• **Supplied information**

+++

(* ===== verification/CabLzx.v ===== *)
(** * Microsoft cabinets: the LZX decoder

    [crates/ohl-mscab/src/lzx.rs]: Huffman tables built from path lengths, the
    bit reader, the sliding window and the frames of a folder. *)

From S2P Require Export CabMszip.

Definition MIN_WINDOW_BITS : N := 15.
Definition MAX_WINDOW_BITS : N := 21.
Definition FRAME_SIZE : N := 32768.
Definition NUM_CHARS : N := 256.
Definition LENGTH_TREE_ELEMENTS : N := 249.
Definition ALIGNED_TREE_ELEMENTS : N := 8.
Definition PRETREE_ELEMENTS : N := 20.
Definition MAX_CODE_BITS : N := 16.
Definition E8_FRAME_LIMIT : N := 32768.

Inductive BlockType : Type := BT_Verbatim | BT_Aligned | BT_Uncompressed.

#[export] Instance BlockType_eq_dec : EqDecision BlockType.
Proof. solve_decision. Defined.

(** [l[i]]: out of range it panics. *)
Definition index {S A} (l : list A) (i : N) : M S (Stop CabinetError) A := lift (ok_or (l !! N.to_nat i) Panic).

(** Whether the build keeps debug assertions. The rest of the arithmetic is that
    of a release build; [fill]'s assertion is what keeps its shift in range. *)
Class Build : Type := debug_assertions : bool.

#[export] Instance release_build : Build | 100 := false.

Definition debug_assert `{Build} {S} (c : bool) : M S (Stop CabinetError) unit :=
  if debug_assertions && negb c then throw Panic else mret tt.

(** ** [HuffmanTable] *)

Record HuffmanTable : Type := {
  ht_counts : list N;
  ht_symbols : list N
}.

(** The first loop of [new], an array of one counter for each length. *)
Definition length_counts (lengths : list N) : list N :=
  <[0%nat := 0]> (foldl (λ counts length, alter N.succ (N.to_nat length) counts)
    (replicate (N.to_nat (MAX_CODE_BITS + 1)) 0) lengths).

(** The second: whether some length has more codes than are left. *)
Fixpoint oversubscribed (left : Z) (counts : list N) : bool :=
  match counts with
  | [] => false
  | count :: counts =>
      let left := (2 * left - Z.of_N count)%Z in
      (left <? 0)%Z || oversubscribed left counts
  end.

(** [offsets], behind [offsets[0]]: where the symbols of each length start. *)
Fixpoint running_offsets (start : N) (counts : list N) : list N :=
  start :: match counts with [] => [] | count :: counts => running_offsets (start + count) counts end.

+++

• **Exercise directions**
Check each line of the records for "CabinetError" and copy the ones that contain it.

• **Answer to this task**
Definition index {S A} (l : list A) (i : N) : M S (Stop CabinetError) A := lift (ok_or (l !! N.to_nat i) Panic).
Definition debug_assert `{Build} {S} (c : bool) : M S (Stop CabinetError) unit :=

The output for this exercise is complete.